====== ENTRIES PROVIDED

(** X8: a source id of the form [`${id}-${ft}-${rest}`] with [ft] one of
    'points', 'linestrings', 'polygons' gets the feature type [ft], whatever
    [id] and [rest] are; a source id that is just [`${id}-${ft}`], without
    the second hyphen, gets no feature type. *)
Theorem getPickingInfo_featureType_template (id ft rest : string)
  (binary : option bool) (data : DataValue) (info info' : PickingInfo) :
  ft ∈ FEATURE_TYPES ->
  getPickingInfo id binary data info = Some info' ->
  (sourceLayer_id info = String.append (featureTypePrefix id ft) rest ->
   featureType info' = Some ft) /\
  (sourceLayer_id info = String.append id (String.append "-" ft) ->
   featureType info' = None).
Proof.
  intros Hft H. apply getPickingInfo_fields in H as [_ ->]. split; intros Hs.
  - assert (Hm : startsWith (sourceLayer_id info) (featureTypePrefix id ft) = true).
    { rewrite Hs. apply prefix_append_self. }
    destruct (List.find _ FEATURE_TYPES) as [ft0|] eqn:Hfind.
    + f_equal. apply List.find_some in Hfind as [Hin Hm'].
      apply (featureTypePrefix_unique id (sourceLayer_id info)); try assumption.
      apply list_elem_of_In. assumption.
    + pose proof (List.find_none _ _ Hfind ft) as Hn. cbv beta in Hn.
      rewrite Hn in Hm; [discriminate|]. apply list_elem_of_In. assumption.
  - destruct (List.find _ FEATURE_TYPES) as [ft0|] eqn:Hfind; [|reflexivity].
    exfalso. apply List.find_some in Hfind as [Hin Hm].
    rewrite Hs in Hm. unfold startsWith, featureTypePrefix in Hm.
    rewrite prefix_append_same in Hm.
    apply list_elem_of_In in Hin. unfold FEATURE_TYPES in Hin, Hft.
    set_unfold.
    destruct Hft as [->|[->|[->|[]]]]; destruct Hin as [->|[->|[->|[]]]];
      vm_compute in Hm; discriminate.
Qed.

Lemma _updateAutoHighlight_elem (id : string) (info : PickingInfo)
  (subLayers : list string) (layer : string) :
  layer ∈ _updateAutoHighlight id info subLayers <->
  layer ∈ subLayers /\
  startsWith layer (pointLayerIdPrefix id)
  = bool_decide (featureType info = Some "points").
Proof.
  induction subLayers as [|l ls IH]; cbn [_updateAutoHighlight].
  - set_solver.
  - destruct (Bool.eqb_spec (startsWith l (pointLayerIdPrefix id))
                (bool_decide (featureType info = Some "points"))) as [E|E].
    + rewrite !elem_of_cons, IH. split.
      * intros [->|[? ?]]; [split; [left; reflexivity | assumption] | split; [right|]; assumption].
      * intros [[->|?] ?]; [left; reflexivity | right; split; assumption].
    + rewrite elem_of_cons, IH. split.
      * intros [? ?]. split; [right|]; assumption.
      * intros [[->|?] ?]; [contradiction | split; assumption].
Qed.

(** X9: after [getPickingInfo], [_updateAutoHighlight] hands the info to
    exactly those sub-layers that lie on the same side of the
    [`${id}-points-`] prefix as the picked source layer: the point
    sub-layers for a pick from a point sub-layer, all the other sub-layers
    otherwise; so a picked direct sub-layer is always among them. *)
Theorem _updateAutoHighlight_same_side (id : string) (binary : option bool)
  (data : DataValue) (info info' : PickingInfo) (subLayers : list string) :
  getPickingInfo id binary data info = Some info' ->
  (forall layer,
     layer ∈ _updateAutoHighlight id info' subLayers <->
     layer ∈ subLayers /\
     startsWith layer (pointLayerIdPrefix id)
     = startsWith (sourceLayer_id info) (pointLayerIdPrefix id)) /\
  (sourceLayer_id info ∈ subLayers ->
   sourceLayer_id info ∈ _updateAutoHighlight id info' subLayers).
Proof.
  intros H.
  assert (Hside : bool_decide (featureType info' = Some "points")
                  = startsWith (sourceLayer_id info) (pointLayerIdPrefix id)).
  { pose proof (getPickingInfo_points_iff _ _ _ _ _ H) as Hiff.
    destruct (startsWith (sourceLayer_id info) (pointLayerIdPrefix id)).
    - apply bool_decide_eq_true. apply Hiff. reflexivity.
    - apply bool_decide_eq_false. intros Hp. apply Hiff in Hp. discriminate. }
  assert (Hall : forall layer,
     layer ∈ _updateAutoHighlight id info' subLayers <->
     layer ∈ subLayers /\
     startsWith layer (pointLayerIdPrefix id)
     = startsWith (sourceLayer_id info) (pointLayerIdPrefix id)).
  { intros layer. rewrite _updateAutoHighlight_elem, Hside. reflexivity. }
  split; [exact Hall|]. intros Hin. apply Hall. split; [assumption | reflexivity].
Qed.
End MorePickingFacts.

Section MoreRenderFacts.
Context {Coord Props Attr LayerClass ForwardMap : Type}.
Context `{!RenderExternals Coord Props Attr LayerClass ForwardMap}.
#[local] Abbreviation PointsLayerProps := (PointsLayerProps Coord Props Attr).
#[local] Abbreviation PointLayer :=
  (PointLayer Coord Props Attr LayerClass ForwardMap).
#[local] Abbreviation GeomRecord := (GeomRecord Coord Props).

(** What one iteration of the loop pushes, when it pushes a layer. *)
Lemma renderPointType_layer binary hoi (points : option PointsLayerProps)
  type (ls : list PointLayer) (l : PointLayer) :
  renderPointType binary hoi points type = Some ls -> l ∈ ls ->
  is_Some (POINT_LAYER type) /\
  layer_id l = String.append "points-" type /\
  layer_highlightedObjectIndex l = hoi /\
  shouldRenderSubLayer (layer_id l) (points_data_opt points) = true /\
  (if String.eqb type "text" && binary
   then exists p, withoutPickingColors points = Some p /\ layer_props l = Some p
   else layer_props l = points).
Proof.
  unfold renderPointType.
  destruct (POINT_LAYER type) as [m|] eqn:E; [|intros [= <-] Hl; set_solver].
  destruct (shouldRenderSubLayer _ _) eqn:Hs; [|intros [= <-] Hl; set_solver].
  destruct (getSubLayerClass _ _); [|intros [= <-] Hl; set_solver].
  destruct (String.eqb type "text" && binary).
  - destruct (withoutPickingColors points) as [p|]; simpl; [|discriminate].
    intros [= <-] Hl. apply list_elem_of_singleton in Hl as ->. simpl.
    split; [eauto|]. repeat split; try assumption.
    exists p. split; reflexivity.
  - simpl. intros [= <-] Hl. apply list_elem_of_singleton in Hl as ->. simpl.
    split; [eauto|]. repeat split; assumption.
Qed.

============
====== ENTRIES PROVIDED

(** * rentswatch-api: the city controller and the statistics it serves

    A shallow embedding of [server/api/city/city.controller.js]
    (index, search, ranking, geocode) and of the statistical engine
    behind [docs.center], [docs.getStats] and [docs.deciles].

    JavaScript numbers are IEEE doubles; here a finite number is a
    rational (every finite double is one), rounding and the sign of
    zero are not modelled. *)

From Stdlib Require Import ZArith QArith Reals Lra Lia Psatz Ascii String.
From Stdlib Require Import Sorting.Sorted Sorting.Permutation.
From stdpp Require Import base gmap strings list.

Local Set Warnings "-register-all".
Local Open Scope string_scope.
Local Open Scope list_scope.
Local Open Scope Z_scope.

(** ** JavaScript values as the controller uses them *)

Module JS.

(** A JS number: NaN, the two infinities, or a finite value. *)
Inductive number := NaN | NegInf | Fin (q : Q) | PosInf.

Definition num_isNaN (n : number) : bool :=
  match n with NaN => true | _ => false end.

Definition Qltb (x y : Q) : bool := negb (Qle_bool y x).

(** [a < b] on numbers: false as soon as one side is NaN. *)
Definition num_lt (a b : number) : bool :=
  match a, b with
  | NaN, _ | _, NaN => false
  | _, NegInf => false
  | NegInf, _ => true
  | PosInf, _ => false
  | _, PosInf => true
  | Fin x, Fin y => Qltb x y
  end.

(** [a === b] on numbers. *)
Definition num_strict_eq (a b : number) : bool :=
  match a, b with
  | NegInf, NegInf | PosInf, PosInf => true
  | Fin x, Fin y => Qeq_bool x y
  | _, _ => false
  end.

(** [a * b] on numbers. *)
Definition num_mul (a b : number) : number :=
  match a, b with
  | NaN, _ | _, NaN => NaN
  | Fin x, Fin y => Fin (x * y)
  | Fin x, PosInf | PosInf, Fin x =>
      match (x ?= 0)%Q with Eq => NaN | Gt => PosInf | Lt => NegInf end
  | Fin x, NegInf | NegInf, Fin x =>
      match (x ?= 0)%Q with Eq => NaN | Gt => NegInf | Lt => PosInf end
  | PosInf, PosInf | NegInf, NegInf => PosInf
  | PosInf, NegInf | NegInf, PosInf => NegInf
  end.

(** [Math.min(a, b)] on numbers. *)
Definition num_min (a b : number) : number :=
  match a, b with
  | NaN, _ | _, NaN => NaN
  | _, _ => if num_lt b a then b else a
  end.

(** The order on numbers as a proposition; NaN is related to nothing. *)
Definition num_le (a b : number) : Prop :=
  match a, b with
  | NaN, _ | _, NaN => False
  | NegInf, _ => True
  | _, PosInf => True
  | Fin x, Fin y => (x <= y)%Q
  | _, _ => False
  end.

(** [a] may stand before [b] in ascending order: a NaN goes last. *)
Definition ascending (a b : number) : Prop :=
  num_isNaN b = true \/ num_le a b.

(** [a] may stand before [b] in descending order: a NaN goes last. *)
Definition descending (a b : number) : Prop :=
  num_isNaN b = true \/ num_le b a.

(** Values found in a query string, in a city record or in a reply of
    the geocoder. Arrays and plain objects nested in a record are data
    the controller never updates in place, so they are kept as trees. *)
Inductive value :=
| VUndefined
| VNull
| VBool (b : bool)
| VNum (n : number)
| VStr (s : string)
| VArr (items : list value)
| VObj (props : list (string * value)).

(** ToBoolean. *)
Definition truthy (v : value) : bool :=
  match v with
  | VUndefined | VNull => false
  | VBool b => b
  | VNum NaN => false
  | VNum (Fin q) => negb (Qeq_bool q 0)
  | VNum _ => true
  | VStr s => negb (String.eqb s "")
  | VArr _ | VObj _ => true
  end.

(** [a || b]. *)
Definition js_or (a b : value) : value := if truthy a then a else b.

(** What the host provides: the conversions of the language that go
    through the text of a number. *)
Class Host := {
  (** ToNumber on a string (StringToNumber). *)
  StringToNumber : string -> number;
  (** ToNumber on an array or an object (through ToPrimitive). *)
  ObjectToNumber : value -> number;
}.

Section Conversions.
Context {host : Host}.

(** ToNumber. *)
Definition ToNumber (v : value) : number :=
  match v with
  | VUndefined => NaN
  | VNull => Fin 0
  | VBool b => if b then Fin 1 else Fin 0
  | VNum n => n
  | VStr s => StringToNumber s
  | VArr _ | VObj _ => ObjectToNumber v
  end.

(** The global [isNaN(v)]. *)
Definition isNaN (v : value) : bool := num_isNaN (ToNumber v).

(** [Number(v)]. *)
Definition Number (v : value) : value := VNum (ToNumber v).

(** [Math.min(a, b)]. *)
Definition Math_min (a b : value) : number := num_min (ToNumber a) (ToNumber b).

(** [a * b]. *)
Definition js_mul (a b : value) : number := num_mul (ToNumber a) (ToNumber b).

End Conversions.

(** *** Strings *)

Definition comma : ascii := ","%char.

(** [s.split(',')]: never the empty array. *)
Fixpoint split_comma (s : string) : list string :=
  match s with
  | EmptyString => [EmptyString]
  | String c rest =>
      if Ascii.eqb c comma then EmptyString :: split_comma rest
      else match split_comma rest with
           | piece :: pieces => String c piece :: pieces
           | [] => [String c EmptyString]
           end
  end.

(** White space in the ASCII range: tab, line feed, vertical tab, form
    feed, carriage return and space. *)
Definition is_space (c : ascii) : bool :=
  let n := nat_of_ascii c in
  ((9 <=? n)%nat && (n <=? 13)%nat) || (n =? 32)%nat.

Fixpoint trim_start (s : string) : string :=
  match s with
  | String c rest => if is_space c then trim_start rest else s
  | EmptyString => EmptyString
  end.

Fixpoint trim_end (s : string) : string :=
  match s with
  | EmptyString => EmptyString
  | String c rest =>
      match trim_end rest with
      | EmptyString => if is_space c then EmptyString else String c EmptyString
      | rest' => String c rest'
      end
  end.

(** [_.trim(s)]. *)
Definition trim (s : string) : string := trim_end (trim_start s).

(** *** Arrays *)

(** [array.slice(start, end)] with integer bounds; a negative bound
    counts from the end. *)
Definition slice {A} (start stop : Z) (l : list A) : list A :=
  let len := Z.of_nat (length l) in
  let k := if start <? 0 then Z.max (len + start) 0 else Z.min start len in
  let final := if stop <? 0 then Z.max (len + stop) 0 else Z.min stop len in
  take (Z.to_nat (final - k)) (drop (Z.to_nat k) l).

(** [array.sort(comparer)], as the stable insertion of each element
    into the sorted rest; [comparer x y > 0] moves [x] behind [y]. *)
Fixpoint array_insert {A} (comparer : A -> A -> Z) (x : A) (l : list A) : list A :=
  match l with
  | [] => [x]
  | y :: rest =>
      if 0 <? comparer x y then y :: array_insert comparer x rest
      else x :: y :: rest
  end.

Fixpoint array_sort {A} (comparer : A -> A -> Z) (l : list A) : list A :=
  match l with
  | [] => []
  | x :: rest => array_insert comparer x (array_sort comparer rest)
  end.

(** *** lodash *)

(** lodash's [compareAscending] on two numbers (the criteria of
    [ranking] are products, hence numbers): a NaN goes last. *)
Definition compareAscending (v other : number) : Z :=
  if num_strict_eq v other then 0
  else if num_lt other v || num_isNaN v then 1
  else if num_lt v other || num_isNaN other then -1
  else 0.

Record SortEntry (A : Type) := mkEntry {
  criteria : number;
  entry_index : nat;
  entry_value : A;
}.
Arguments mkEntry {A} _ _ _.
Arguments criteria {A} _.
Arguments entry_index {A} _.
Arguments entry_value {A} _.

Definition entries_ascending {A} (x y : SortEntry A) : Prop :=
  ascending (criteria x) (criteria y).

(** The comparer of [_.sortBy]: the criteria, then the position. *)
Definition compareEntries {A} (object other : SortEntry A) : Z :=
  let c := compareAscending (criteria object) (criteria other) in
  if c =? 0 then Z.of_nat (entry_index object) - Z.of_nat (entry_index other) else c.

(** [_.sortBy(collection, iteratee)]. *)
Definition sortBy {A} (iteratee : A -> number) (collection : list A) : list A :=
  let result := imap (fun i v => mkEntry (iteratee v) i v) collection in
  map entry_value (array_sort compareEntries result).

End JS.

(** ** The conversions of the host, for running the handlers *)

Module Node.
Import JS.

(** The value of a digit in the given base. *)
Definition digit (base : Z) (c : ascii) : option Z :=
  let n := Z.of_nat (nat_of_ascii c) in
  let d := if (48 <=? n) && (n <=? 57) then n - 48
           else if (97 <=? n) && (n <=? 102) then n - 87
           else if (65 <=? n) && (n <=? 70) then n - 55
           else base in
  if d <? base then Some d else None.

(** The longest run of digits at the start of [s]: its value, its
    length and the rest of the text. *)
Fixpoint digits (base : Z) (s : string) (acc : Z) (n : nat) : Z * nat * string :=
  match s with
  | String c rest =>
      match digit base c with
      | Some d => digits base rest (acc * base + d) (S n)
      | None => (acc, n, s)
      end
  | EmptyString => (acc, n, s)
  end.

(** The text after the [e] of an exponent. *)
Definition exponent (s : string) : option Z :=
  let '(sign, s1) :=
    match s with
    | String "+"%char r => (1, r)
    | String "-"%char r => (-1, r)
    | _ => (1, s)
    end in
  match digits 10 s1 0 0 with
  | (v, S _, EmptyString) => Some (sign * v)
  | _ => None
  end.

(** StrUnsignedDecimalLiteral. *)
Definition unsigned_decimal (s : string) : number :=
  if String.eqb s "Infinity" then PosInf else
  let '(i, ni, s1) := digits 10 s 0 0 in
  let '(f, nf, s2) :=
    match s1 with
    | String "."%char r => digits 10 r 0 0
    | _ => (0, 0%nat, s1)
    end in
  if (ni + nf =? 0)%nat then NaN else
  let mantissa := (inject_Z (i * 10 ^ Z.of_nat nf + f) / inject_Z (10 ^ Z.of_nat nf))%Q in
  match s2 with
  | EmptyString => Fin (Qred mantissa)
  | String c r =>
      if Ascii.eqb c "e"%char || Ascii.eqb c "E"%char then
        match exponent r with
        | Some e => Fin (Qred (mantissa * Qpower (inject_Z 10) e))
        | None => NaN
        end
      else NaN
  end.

============

WHAT THE EXERCISE ASKS
Of all the entries above, output exactly the lines between the one holding "Fixpoint split_comma (s" and the one holding "else match split_comma rest with", inclusive.

OUTPUT OF THE EXERCISE
Fixpoint split_comma (s : string) : list string :=
  match s with
  | EmptyString => [EmptyString]
  | String c rest =>
      if Ascii.eqb c comma then EmptyString :: split_comma rest
      else match split_comma rest with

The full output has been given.